TASK PROMPT »
All lines from the one containing "NewID3DecisionTree := fun _ => 0;" down to the one containing "End Reference.", both ends included, are to be given again exactly; omit the rest of the listing below.

═════ SOURCE DATA ═════

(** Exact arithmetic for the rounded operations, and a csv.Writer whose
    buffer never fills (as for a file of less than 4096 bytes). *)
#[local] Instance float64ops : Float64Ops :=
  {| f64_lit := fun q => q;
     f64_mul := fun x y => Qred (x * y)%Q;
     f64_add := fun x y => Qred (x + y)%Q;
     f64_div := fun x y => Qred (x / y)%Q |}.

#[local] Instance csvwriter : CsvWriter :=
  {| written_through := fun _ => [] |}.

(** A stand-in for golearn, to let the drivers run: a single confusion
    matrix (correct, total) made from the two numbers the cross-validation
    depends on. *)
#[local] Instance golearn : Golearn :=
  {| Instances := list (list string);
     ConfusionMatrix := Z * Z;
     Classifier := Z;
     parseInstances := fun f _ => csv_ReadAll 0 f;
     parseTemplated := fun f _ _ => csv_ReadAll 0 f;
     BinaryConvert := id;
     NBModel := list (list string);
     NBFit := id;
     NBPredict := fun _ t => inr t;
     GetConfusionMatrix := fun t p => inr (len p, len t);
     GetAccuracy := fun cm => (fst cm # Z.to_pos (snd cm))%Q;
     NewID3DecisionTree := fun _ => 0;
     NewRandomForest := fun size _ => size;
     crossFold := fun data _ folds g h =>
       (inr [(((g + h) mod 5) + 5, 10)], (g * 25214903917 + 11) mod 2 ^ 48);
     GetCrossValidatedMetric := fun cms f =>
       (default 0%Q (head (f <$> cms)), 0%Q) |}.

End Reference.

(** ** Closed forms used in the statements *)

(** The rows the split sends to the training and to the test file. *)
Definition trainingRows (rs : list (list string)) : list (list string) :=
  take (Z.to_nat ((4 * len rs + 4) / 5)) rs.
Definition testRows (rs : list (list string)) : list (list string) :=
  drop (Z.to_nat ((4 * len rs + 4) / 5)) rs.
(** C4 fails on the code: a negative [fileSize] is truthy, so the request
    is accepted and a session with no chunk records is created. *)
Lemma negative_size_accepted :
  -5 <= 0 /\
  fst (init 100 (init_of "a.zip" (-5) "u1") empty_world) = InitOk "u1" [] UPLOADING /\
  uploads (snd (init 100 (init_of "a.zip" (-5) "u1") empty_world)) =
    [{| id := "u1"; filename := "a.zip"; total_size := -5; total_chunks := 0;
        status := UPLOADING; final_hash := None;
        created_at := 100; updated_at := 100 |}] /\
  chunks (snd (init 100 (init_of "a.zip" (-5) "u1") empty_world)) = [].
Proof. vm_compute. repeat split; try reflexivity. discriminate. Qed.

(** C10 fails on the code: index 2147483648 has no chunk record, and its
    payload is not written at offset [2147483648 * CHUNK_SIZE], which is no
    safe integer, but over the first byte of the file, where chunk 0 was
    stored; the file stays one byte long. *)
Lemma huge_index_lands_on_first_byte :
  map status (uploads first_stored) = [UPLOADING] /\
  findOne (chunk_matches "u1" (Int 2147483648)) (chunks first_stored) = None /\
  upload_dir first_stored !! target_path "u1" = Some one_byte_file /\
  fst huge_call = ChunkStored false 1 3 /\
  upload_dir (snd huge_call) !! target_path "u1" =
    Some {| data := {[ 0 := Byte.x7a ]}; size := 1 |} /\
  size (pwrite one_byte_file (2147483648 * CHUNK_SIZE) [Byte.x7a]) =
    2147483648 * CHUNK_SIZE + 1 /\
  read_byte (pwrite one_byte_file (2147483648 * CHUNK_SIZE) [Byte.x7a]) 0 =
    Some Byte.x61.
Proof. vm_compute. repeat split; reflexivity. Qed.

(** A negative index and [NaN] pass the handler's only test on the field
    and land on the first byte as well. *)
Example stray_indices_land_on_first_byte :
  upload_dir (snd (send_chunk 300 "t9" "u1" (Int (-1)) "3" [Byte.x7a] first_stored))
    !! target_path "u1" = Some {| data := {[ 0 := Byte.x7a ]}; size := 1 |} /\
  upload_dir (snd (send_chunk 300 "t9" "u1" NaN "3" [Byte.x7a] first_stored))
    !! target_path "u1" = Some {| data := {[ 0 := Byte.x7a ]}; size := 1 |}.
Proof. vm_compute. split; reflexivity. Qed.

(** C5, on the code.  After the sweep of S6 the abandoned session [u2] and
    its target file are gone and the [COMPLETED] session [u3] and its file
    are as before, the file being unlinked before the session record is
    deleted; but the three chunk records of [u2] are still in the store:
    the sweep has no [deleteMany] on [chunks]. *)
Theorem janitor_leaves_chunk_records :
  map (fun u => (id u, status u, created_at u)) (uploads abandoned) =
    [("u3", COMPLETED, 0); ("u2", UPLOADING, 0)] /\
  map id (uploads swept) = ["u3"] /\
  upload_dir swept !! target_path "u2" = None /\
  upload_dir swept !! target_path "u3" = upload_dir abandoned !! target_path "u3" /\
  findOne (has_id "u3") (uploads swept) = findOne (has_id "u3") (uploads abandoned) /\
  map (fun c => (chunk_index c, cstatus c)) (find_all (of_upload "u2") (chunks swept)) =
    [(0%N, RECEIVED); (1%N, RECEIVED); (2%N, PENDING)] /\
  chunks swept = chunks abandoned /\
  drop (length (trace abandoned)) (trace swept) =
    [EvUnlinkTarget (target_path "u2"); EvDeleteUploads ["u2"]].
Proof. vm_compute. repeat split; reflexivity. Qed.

═════

EXPECTED ANSWER »
     NewID3DecisionTree := fun _ => 0;
     NewRandomForest := fun size _ => size;
     crossFold := fun data _ folds g h =>
       (inr [(((g + h) mod 5) + 5, 10)], (g * 25214903917 + 11) mod 2 ^ 48);
     GetCrossValidatedMetric := fun cms f =>
       (default 0%Q (head (f <$> cms)), 0%Q) |}.

End Reference.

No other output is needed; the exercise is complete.